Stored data
(** ** The first maximum *)

Lemma track_first_maximum (l : list (string * Js.number)) :
  Forall (fun e => exists x : R, e.2 = Js.Num x) l ->
  l <> [] ->
  exists pre t m post,
    l = pre ++ (t, Js.Num m) :: post
    /\ bestFitType (fold_left track l initialBest) = Some t
    /\ maxScore (fold_left track l initialBest) = Js.Num m
    /\ Forall (fun e => exists x : R, e.2 = Js.Num x /\ x < m) pre
    /\ Forall (fun e => exists x : R, e.2 = Js.Num x /\ x <= m) post.
Proof.
  induction l as [| [t' s] l IH] using rev_ind; intros Hreal Hne; [contradiction |].
  apply Forall_app in Hreal as [Hreal Hlast].
  apply Forall_cons in Hlast as [[c Hc] _]. cbn in Hc. subst s.
  rewrite fold_left_app.
  change (fold_left track [(t', Js.Num c)] (fold_left track l initialBest))
    with (track (fold_left track l initialBest) (t', Js.Num c)).
  destruct l as [| e0 l0].
  - exists [], t', c, []. repeat split; constructor.
  - destruct (IH Hreal) as (pre & t & m & post & Hl & Hb & Hm & Hpre & Hpost);
      [discriminate |].
    unfold track at 1 3. rewrite Hm. unfold Js.gt. rewrite !lt_Num.
    destruct (Rlt_dec m c) as [Hlt | Hge];
      [rewrite Rltb_true by exact Hlt | rewrite Rltb_false by lra].
    + exists (e0 :: l0), t', c, []. cbn [bestFitType maxScore].
      split; [reflexivity |]. split; [reflexivity |]. split; [reflexivity |].
      split; [| constructor].
      rewrite Hl. apply Forall_app. split; [| constructor].
      * apply (Forall_impl _ _ _ Hpre). intros e (x & He & Hx). exists x. split; [exact He | lra].
      * exists m. split; [reflexivity | exact Hlt].
      * apply (Forall_impl _ _ _ Hpost). intros e (x & He & Hx). exists x. split; [exact He | lra].
    + exists pre, t, m, (post ++ [(t', Js.Num c)]). cbn [bestFitType maxScore].
      split; [rewrite Hl, <- app_assoc; reflexivity |].
      split; [exact Hb |]. split; [reflexivity |]. split; [exact Hpre |].
      apply Forall_app. split; [exact Hpost |].
      constructor; [| constructor]. exists c. split; [reflexivity | lra].
Qed.
Lemma train_regression_gp_raise (self : BoTorchPlanner.t) (e : exn) :
  regression_gp_class self = Raise e ->
  train_regression_gp self = ([], Raise e).
Proof.
  unfold regression_gp_class, train_regression_gp. intros ->. reflexivity.
Qed.

Lemma _ask_with_model (self : BoTorchPlanner.t) (model : gp_model) :
  in_initial_design self = false ->
  regression_gp_class self = Ok model ->
  _ask self =
    (regression_log self model :: trace (ask_with_model self model),
     outcome (ask_with_model self model)).
Proof.
  intros Hinit Hmodel. unfold _ask. rewrite Hinit.
  rewrite (train_regression_gp_ok _ _ Hmodel), bind_returned. reflexivity.
Qed.

Lemma _ask_not_implemented (self : BoTorchPlanner.t) (e : exn) :
  in_initial_design self = false ->
  regression_gp_class self = Raise e ->
  _ask self = ([], Raise e).
Proof.
  intros Hinit Hmodel. unfold _ask. rewrite Hinit.
  rewrite (train_regression_gp_raise _ _ Hmodel). reflexivity.
Qed.

(** With the surrogate there, a misconfigured call raises and records no
    search work. *)
Lemma misconfigured_ask_with_model (self : BoTorchPlanner.t) (model : gp_model) :
  recognized_acquisition (BoTorchPlanner.acquisition_type self) = false \/
  recognized_optimizer (BoTorchPlanner.acquisition_optimizer_kind self) = false \/
  (BoTorchPlanner.acquisition_optimizer_kind self = "pymoo"%string /\
   forallb recognized_type (param_space (BoTorchPlanner.params_obj self))
     = false) ->
  (exists e, outcome (ask_with_model self model) = Raise e) /\
  no_search (trace (ask_with_model self model)).
Proof.
  intros Hmis. unfold ask_with_model. cbv zeta.
  set (sur := train_surrogates self model).
  destruct (get_aqcf_min_max self sur) as [mm | e] eqn:G.
  2:{ rewrite bind_lift_raise. split; [eexists; reflexivity | constructor]. }
  rewrite bind_lift_ok.
  destruct (select_acqf_cases self sur mm) as [Hns Hsel].
  destruct (select_acqf self sur mm) as [t1 r1] eqn:S.
  simpl in Hns, Hsel.
  destruct Hsel as [(a & -> & Hrec) | (msg & ->)].
  2:{ rewrite bind_raised. split; [eexists; reflexivity | exact Hns]. }
  rewrite bind_returned.
  destruct Hmis as [Hacq | [Hkind | [Hkind Hspace]]]; [congruence | |].
  - (* no branch binds the optimizer *)
    assert (select_optimizer self sur (Some a) = ret None) as Hopt.
    { unfold select_optimizer, recognized_optimizer in *. simpl existsb in Hkind.
      destruct (String.eqb _ "gradient"); [discriminate |].
      destruct (String.eqb _ "genetic"); [discriminate |].
      destruct (String.eqb _ "pymoo"); [discriminate |]. reflexivity. }
    rewrite Hopt. simpl. split; [eexists; reflexivity |].
    rewrite app_nil_r. exact Hns.
  - (* the pymoo optimizer cannot be constructed *)
    destruct (PymooGAOptimizer_init_unrecognized
                (BoTorchPlanner.params_obj self)
                (BoTorchPlanner.acquisition_type self) a
                (BoTorchPlanner.known_constraints self)
                (BoTorchPlanner.batch_size self) (BoTorchPlanner._params self)
                default_config Hspace) as (Hns2 & (e & He) & _).
    unfold select_optimizer. rewrite Hkind. cbn [String.eqb Ascii.eqb Bool.eqb].
    cbn [getattr_acqf]. rewrite bind_lift_ok.
    destruct (PymooGAOptimizer_init _ _ _ _ _ _ _) as [t2 r2].
    simpl in Hns2, He. subst r2. rewrite !bind_raised. simpl.
    split; [eexists; reflexivity |].
    apply no_search_app; assumption.
Qed.

(** C5 (as the code has it): once the planner is past its initial design, an
    unrecognized acquisition type, an unrecognized optimizer kind, or (for
    the pymoo optimizer) an unrecognized parameter type makes [_ask] raise,
    and nothing recorded up to that point is search work.  Where the
    reports the code provides are reached, they are what is raised: with the
    regression surrogate built, the ValueError of [_set_pymoo_param_space]
    when the pymoo optimizer is constructed for a well-configured
    acquisition, and the FATAL log for an acquisition type that reaches the
    choice of the acquisition function. *)
Theorem misconfiguration_aborts_before_search (self : BoTorchPlanner.t) :
  in_initial_design self = false ->
  recognized_acquisition (BoTorchPlanner.acquisition_type self) = false \/
  recognized_optimizer (BoTorchPlanner.acquisition_optimizer_kind self) = false \/
  (BoTorchPlanner.acquisition_optimizer_kind self = "pymoo"%string /\
   forallb recognized_type (param_space (BoTorchPlanner.params_obj self))
     = false) ->
  (exists e, outcome (_ask self) = Raise e) /\
  no_search (trace (_ask self)) /\
  (forall model,
     regression_gp_class self = Ok model ->
     recognized_acquisition (BoTorchPlanner.acquisition_type self) = true ->
     batch_checks_pass self = true ->
     BoTorchPlanner.acquisition_optimizer_kind self = "pymoo"%string ->
     BoTorchPlanner.batch_size self < cfg_pop_size default_config ->
     forallb recognized_type (param_space (BoTorchPlanner.params_obj self))
       = false ->
     _ask self = ([regression_log self model], Raise ValueError)) /\
  (forall model mm,
     regression_gp_class self = Ok model ->
     get_aqcf_min_max self (train_surrogates self model) = Ok mm ->
     recognized_acquisition (BoTorchPlanner.acquisition_type self) = false ->
     let msg := not_understood_message (BoTorchPlanner.acquisition_type self) in
     _ask self = ([regression_log self model; EvLog msg "FATAL"],
                  Raise (FatalError msg))).
Proof.
  intros Hinit Hmis. split; [| split; [| split]].
  - destruct (regression_gp_class self) as [model | e] eqn:Hmodel.
    + rewrite (_ask_with_model _ _ Hinit Hmodel).
      exact (proj1 (misconfigured_ask_with_model self model Hmis)).
    + rewrite (_ask_not_implemented _ _ Hinit Hmodel). eexists. reflexivity.
  - destruct (regression_gp_class self) as [model | e] eqn:Hmodel.
    + rewrite (_ask_with_model _ _ Hinit Hmodel). constructor; [reflexivity |].
      exact (proj2 (misconfigured_ask_with_model self model Hmis)).
    + rewrite (_ask_not_implemented _ _ Hinit Hmodel). constructor.
  - intros model Hmodel Hrec Hbatch Hkind Hpop Hspace.
    rewrite (_ask_with_model _ _ Hinit Hmodel). unfold ask_with_model. cbv zeta.
    set (sur := train_surrogates self model).
    destruct (get_aqcf_min_max_recognized self sur Hrec) as [mm Hmm].
    rewrite Hmm, bind_lift_ok.
    rewrite (select_acqf_accepted self sur mm Hrec Hbatch), bind_returned.
    unfold select_optimizer. rewrite Hkind. cbn [String.eqb Ascii.eqb Bool.eqb].
    cbn [ret trace outcome getattr_acqf]. rewrite bind_lift_ok.
    destruct (PymooGAOptimizer_init_unrecognized
                (BoTorchPlanner.params_obj self)
                (BoTorchPlanner.acquisition_type self)
                (feasibility_aware
                   (acqf_class_of (BoTorchPlanner.acquisition_type self))
                   self sur mm)
                (BoTorchPlanner.known_constraints self)
                (BoTorchPlanner.batch_size self) (BoTorchPlanner._params self)
                default_config Hspace) as (_ & _ & Hinit').
    rewrite (Hinit' Hpop). reflexivity.
  - intros model mm Hmodel Hmm Hrec msg.
    rewrite (_ask_with_model _ _ Hinit Hmodel). unfold ask_with_model. cbv zeta.
    rewrite Hmm, bind_lift_ok.
    rewrite (select_acqf_unrecognized self _ mm Hrec). reflexivity.
Qed.

(** ** Decoding individuals of the pymoo space *)

Lemma olympus_entry_value (sample olymp_sample : dict pyval) (elem : string)
    (param : Param.t) (v : pyval) (w : pyval) :
  dict_get sample elem = Ok v ->
  olympus_value param v = Ok (Some w) ->
  olympus_entry sample olymp_sample elem param
    = Ok (dict_set olymp_sample (Param.name param) w).
Proof.
  unfold olympus_entry, olympus_value. intros Hget Hval. rewrite Hget.
  destruct (String.eqb (Param.type param) "discrete").
  { simpl in *. destruct (py_getitem _ v) as [o |]; simpl in *; [| discriminate].
    destruct (py_float o); simpl in *; congruence. }
  destruct (String.eqb (Param.type param) "continuous").
  { simpl in *. destruct (py_float v); simpl in *; congruence. }
  destruct (String.eqb (Param.type param) "categorical"); simpl in *; congruence.
Qed.

Lemma distinct_NoDup (l : list string) : distinct l = true -> NoDup l.
Proof.
  induction l as [| x l IH]; simpl; intros H; [constructor |].
  apply andb_true_iff in H. destruct H as [Hx Hl].
  constructor; [| auto].
  intros Hin. apply negb_true_iff in Hx.
  assert (existsb (String.eqb x) l = true); [| congruence].
  apply existsb_exists. exists x. split; [exact Hin | apply String.eqb_refl].
Qed.
Lemma extract_text_with_pymupdf_run (p : Path) (w : World) :
  exists d w', extract_text_with_pymupdf env p w = (Return d, w').
Proof.
  unfold extract_text_with_pymupdf. run_monad.
  destruct (fitz_open env p) as [doc|e]; [|eauto].
  rewrite page_loop_run. destruct (read_pages doc); eauto.
Qed.

Lemma parse_pdf_to_xml_run (p : Path) (w : World) :
  exists x w', parse_pdf_to_xml self env p w = (Return x, w').
Proof.
  unfold parse_pdf_to_xml. run_monad.
  destruct (open_rb env p) as [f|e]; [|eauto].
  destruct (requests_post env _ _ _ _) as [resp|e]; [|eauto].
  destruct (status_code resp =? 200)%Z; eauto.
Qed.

Lemma extract_from_xml_run (xml : string) (w : World) :
  exists d w', extract_from_xml env xml w = (Return d, w').
Proof.
  unfold extract_from_xml. run_monad.
  destruct (ET_fromstring env xml) as [root|e]; eauto.
Qed.

Lemma extract_with_fallback_run (p : Path) (w : World) :
  exists d m w', extract_with_fallback self env p w = (Return (d, m), w').
Proof.
  unfold extract_with_fallback. unfold bind at 1.
  destruct (parse_pdf_to_xml_run p w) as (x & w1 & ->).
  assert (Hpy : forall w0, exists d m w',
    (run logger (INFO_fallback (name p));
     do extracted_data <- extract_text_with_pymupdf env p;
     ret (extracted_data, PyMuPDF)) w0 = (Return (d, m), w')).
  { intros w0. unfold bind at 1. simpl.
    unfold bind.
    destruct (extract_text_with_pymupdf_run p
      {| log := log w0 ++ [INFO_fallback (name p)]; out_dir := out_dir w0 |})
      as (d & w' & ->).
    unfold ret. eauto. }
  destruct x as [xml|]; [|apply Hpy].
  destruct (PyStr.truthy xml); [|apply Hpy].
  unfold bind. destruct (extract_from_xml_run xml w1) as (d & w' & ->).
  unfold ret. eauto.
Qed.

Lemma parse_article_run (p : Path) (w : World) :
  exists o w', parse_article self env p w = (Return o, w').
Proof.
  unfold parse_article. unfold bind at 1. simpl. unfold bind at 1.
  destruct (extract_with_fallback_run p
    {| log := log w ++ [INFO_processing (name p)]; out_dir := out_dir w |})
    as (d & m & w' & ->). simpl.
  destruct (negb _ && negb _); run_monad; eauto.
Qed.

End Totality.

(** ** Faults of the collaborators *)

Section Faults.

Variables (self : HybridPDFParser) (env : Env).

Lemma parse_pdf_to_xml_open_fails p e w :
  open_rb env p = Raise e ->
  outcome (parse_pdf_to_xml self env p) w = Return None.
Proof. intros H. unfold parse_pdf_to_xml. run_monad. now rewrite H. Qed.
(* ===== verification/PolicyDoc.v ===== *)
(** internal/policy/document.go: the typed remote configuration document, its
    JSON codec, and the small accessors declared beside the types.

    A struct is a Record with the source's field names (prefixed where two
    structs share one); a pointer field is an [option], a slice field a
    [slice] (nil told apart from empty), a map field a [gmap]. The [Codec]
    instances are the [json:"..."] tags: what [encoding/json] reads from and
    writes for each struct. [dec_enc] of the [CodecOk] instances is their
    round trip. *)
From S2P Require Import Prelude Json.

#[local] Existing Instance slice_codec.

(** [Refresh]: how often the document is re-fetched, and when a cache is stale. *)
Record Refresh := mkRefresh {
  IntervalMinutes : Z;
  StaleAfterDays : Z
}.

(** [VersionRange]: nil means no bound. *)
Record VersionRange := mkVersionRange {
  rng_Min : option string;
  rng_Max : option string
}.

(** [IPCVersion]. *)
Record IPCVersion := mkIPCVersion {
  ipc_Updater : VersionRange;
  ipc_EMLy : VersionRange;
  ipc_Enabled : option bool
}.

(** [IPCProtocol]. *)
Record IPCProtocol := mkIPCProtocol {
  Versions : gmap string IPCVersion;
  DefaultVersion : Z
}.

(** [Site]: one entry of dcLookupMap. *)
Record Site := mkSite {
  InternalSubnets : slice string;
  BaseServer : string;
  BackupServer : slice string;
  site_Enabled : option bool
}.

(** [Whitelist]. *)
Record Whitelist := mkWhitelist {
  Hostnames : slice string;
  HWIDs : slice string
}.

(** [HostIntegrity]. *)
Record HostIntegrity := mkHostIntegrity {
  hi_Enabled : bool;
  hi_Whitelist : Whitelist
}.

(** [ControlUpdater]. *)
Record ControlUpdater := mkControlUpdater {
  cu_Enabled : bool;
  cu_Reason : option string;
  cu_Until : option string
}.

(** [ControlApp]. *)
Record ControlApp := mkControlApp {
  ca_Enabled : bool;
  Mode : string;
  ca_Reason : option string;
  ca_Until : option string
}.

(** [Control]. *)
Record Control := mkControl {
  ctl_Updater : ControlUpdater;
  ctl_App : ControlApp
}.

(** [CriticalWarning]. *)
Record CriticalWarning := mkCriticalWarning {
  cw_Enabled : bool;
  Seconds : Z
}.

(** [DCLookupRetry]. *)
Record DCLookupRetry := mkDCLookupRetry {
  dc_Attempts : Z;
  DelaySeconds : Z
}.

(** [ResolverSettings]. *)
Record ResolverSettings := mkResolverSettings {
  rs_Attempts : Z;
  BaseBackoffSeconds : Z
}.

(** [Toggle]. *)
Record Toggle := mkToggle {
  tg_Enabled : bool
}.

(** [UpdaterSettings]. *)
Record UpdaterSettings := mkUpdaterSettings {
  PollIntervalMinutes : Z;
  ChannelOverride : option string;
  us_CriticalWarning : CriticalWarning;
  us_DCLookupRetry : DCLookupRetry;
  us_Resolver : ResolverSettings;
  us_SelfUpdate : Toggle;
  InstallCertificate : Toggle
}.

(** [LoggingSettings]. *)
Record LoggingSettings := mkLoggingSettings {
  Level : string;
  MaxSizeMB : Z;
  Backups : Z;
  Compress : bool;
  EventLog : bool
}.

(** [ClientWSSettings]. *)
Record ClientWSSettings := mkClientWSSettings {
  ws_Enabled : bool;
  ws_Commands : slice string
}.

(** [Selector]: keys are ANDed, values within a list ORed. *)
Record Selector := mkSelector {
  sel_All : bool;
  sel_HWIDs : slice string;
  sel_Hostnames : slice string;
  DCs : slice string;
  Subnets : slice string;
  Domains : slice string
}.
(** [Override]; a nil [Patch] is told apart from an empty one. *)
Record Override := mkOverride {
  ov_ID : string;
  Match : Selector;
  Except : option Selector;
  ov_Until : option string;
  Patch : option jobject
}.

(** [Document]. *)
Record Document := mkDocument {
  doc_SchemaVersion : Z;
  Revision : Z;
  GeneratedAt : string;
  doc_Refresh : Refresh;
  Servers : gmap string string;
  DefaultServer : string;
  doc_IPCProtocol : IPCProtocol;
  DCLookupMap : gmap string Site;
  doc_HostIntegrity : HostIntegrity;
  doc_Control : Control;
  doc_Updater : UpdaterSettings;
  doc_Logging : LoggingSettings;
  ClientWS : ClientWSSettings;
  Overrides : slice Override
}.

(** [Host]: the facts a selector is evaluated against. *)
Record Host := mkHost {
  h_HWID : string;
  h_Hostname : string;
  h_DC : string;
  h_Domain : string;
  h_IPs : list string;
  h_Now : time
}.

(** * Constants *)

Definition SchemaVersion : Z := 1.
Definition MaxDocumentSize : Z := 2 ^ 20.
Definition ManifestPath : string := "/v2/updates/manifest".

Definition AppModeNormal := "normal".
Definition AppModeReadOnly := "readonly".
Definition AppModeMaintenance := "maintenance".

Definition DefaultClientWSCommands : list string :=
  ["machine.info"; "emly.manifest.check"; "updater.manifest.check"; "apps.list_upgradable"].

Definition knownClientWSCommands : list string :=
  ["machine.info"; "emly.manifest.check"; "updater.manifest.check";
   "apps.list_upgradable"; "service.restart"; "machine.reboot"].

Definition PatchableSections : list string :=
  ["control"; "updater"; "logging"; "defaultServer"; "clientWs"].

(** [slices.Contains] on strings. *)
Definition contains (l : list string) (s : string) : bool := existsb (fun x => x =s s) l.

(** * Accessors *)

Definition Allows (c : ClientWSSettings) (name : string) : bool :=
  contains (sl c.(ws_Commands)) name.

Definition default_true (b : option bool) : bool :=
  match b with None => true | Some b => b end.
Definition IPCVersion_IsEnabled (v : IPCVersion) : bool := default_true v.(ipc_Enabled).
Definition Site_IsEnabled (s : Site) : bool := default_true s.(site_Enabled).

(** Durations, with Go's [int64] product. *)
Definition Refresh_Interval (r : Refresh) : duration := d_mul r.(IntervalMinutes) minute.
Definition StaleAfter (r : Refresh) : duration :=
  d_mul (wrap64 (r.(StaleAfterDays) * 24)) hour.
Definition PollInterval (u : UpdaterSettings) : duration := d_mul u.(PollIntervalMinutes) minute.
Definition Delay (d : DCLookupRetry) : duration := d_mul d.(DelaySeconds) second.
Definition BaseBackoff (r : ResolverSettings) : duration := d_mul r.(BaseBackoffSeconds) second.

Definition Channel (u : UpdaterSettings) : string := from_opt "" u.(ChannelOverride).

(** * JSON *)

#[export] Instance Refresh_codec : Codec Refresh := {|
  zero := mkRefresh zero zero;
  enc x := obj [("intervalMinutes", enc (x.(IntervalMinutes))); ("staleAfterDays", enc (x.(StaleAfterDays)))];
  dec := dec_struct (mkRefresh zero zero) (fun m =>
    v0 ← field m "intervalMinutes";
    v1 ← field m "staleAfterDays";
    Some (mkRefresh v0 v1)) |}.

#[export] Instance VersionRange_codec : Codec VersionRange := {|
  zero := mkVersionRange zero zero;
  enc x := obj [("min", enc (x.(rng_Min))); ("max", enc (x.(rng_Max)))];
  dec := dec_struct (mkVersionRange zero zero) (fun m =>
    v0 ← field m "min";
    v1 ← field m "max";
    Some (mkVersionRange v0 v1)) |}.

#[export] Instance IPCVersion_codec : Codec IPCVersion := {|
  zero := mkIPCVersion zero zero zero;
  enc x := obj [("updater", enc (x.(ipc_Updater))); ("emly", enc (x.(ipc_EMLy))); ("enabled", enc (x.(ipc_Enabled)))];
  dec := dec_struct (mkIPCVersion zero zero zero) (fun m =>
    v0 ← field m "updater";
    v1 ← field m "emly";
    v2 ← field m "enabled";
    Some (mkIPCVersion v0 v1 v2)) |}.

#[export] Instance IPCProtocol_codec : Codec IPCProtocol := {|
  zero := mkIPCProtocol zero zero;
  enc x := obj [("versions", enc (x.(Versions))); ("defaultVersion", enc (x.(DefaultVersion)))];
  dec := dec_struct (mkIPCProtocol zero zero) (fun m =>
    v0 ← field m "versions";
    v1 ← field m "defaultVersion";
    Some (mkIPCProtocol v0 v1)) |}.

#[export] Instance Site_codec : Codec Site := {|
  zero := mkSite zero zero zero zero;
  enc x := obj [("internalSubnets", enc (x.(InternalSubnets))); ("baseServer", enc (x.(BaseServer))); ("backupServer", enc (x.(BackupServer))); ("enabled", enc (x.(site_Enabled)))];
  dec := dec_struct (mkSite zero zero zero zero) (fun m =>
    v0 ← field m "internalSubnets";
    v1 ← field m "baseServer";
    v2 ← field m "backupServer";
    v3 ← field m "enabled";
    Some (mkSite v0 v1 v2 v3)) |}.

#[export] Instance Whitelist_codec : Codec Whitelist := {|
  zero := mkWhitelist zero zero;
  enc x := obj [("hostnames", enc (x.(Hostnames))); ("hwids", enc (x.(HWIDs)))];
  dec := dec_struct (mkWhitelist zero zero) (fun m =>
    v0 ← field m "hostnames";
    v1 ← field m "hwids";
    Some (mkWhitelist v0 v1)) |}.

#[export] Instance HostIntegrity_codec : Codec HostIntegrity := {|
  zero := mkHostIntegrity zero zero;
  enc x := obj [("enabled", enc (x.(hi_Enabled))); ("whitelist", enc (x.(hi_Whitelist)))];
  dec := dec_struct (mkHostIntegrity zero zero) (fun m =>
    v0 ← field m "enabled";
    v1 ← field m "whitelist";
    Some (mkHostIntegrity v0 v1)) |}.

#[export] Instance ControlUpdater_codec : Codec ControlUpdater := {|
  zero := mkControlUpdater zero zero zero;
  enc x := obj [("enabled", enc (x.(cu_Enabled))); ("reason", enc (x.(cu_Reason))); ("until", enc (x.(cu_Until)))];
  dec := dec_struct (mkControlUpdater zero zero zero) (fun m =>
    v0 ← field m "enabled";
    v1 ← field m "reason";
    v2 ← field m "until";
    Some (mkControlUpdater v0 v1 v2)) |}.

#[export] Instance ControlApp_codec : Codec ControlApp := {|
  zero := mkControlApp zero zero zero zero;
  enc x := obj [("enabled", enc (x.(ca_Enabled))); ("mode", enc (x.(Mode))); ("reason", enc (x.(ca_Reason))); ("until", enc (x.(ca_Until)))];
  dec := dec_struct (mkControlApp zero zero zero zero) (fun m =>
    v0 ← field m "enabled";
    v1 ← field m "mode";
    v2 ← field m "reason";
    v3 ← field m "until";
    Some (mkControlApp v0 v1 v2 v3)) |}.

#[export] Instance Control_codec : Codec Control := {|
  zero := mkControl zero zero;
  enc x := obj [("updater", enc (x.(ctl_Updater))); ("app", enc (x.(ctl_App)))];
  dec := dec_struct (mkControl zero zero) (fun m =>
    v0 ← field m "updater";
    v1 ← field m "app";
    Some (mkControl v0 v1)) |}.

#[export] Instance CriticalWarning_codec : Codec CriticalWarning := {|
  zero := mkCriticalWarning zero zero;
  enc x := obj [("enabled", enc (x.(cw_Enabled))); ("seconds", enc (x.(Seconds)))];
  dec := dec_struct (mkCriticalWarning zero zero) (fun m =>
    v0 ← field m "enabled";
    v1 ← field m "seconds";
    Some (mkCriticalWarning v0 v1)) |}.

#[export] Instance DCLookupRetry_codec : Codec DCLookupRetry := {|
  zero := mkDCLookupRetry zero zero;
  enc x := obj [("attempts", enc (x.(dc_Attempts))); ("delaySeconds", enc (x.(DelaySeconds)))];
  dec := dec_struct (mkDCLookupRetry zero zero) (fun m =>
    v0 ← field m "attempts";
    v1 ← field m "delaySeconds";
    Some (mkDCLookupRetry v0 v1)) |}.

#[export] Instance ResolverSettings_codec : Codec ResolverSettings := {|
  zero := mkResolverSettings zero zero;
  enc x := obj [("attempts", enc (x.(rs_Attempts))); ("baseBackoffSeconds", enc (x.(BaseBackoffSeconds)))];
  dec := dec_struct (mkResolverSettings zero zero) (fun m =>
    v0 ← field m "attempts";
    v1 ← field m "baseBackoffSeconds";
    Some (mkResolverSettings v0 v1)) |}.

#[export] Instance Toggle_codec : Codec Toggle := {|
  zero := mkToggle zero;
  enc x := obj [("enabled", enc (x.(tg_Enabled)))];
  dec := dec_struct (mkToggle zero) (fun m =>
    v0 ← field m "enabled";
    Some (mkToggle v0)) |}.

#[export] Instance UpdaterSettings_codec : Codec UpdaterSettings := {|
  zero := mkUpdaterSettings zero zero zero zero zero zero zero;
  enc x := obj [("pollIntervalMinutes", enc (x.(PollIntervalMinutes))); ("channelOverride", enc (x.(ChannelOverride))); ("criticalWarning", enc (x.(us_CriticalWarning))); ("dcLookupRetry", enc (x.(us_DCLookupRetry))); ("resolver", enc (x.(us_Resolver))); ("selfUpdate", enc (x.(us_SelfUpdate))); ("installCertificate", enc (x.(InstallCertificate)))];
  dec := dec_struct (mkUpdaterSettings zero zero zero zero zero zero zero) (fun m =>
    v0 ← field m "pollIntervalMinutes";
    v1 ← field m "channelOverride";
    v2 ← field m "criticalWarning";
    v3 ← field m "dcLookupRetry";
    v4 ← field m "resolver";
    v5 ← field m "selfUpdate";
    v6 ← field m "installCertificate";
    Some (mkUpdaterSettings v0 v1 v2 v3 v4 v5 v6)) |}.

TASK DIRECTIONS:
If a line above holds the string "mkToggle", copy it out.

WRITTEN ANSWER:
Record Toggle := mkToggle {
  zero := mkToggle zero;
  dec := dec_struct (mkToggle zero) (fun m =>
    Some (mkToggle v0)) |}.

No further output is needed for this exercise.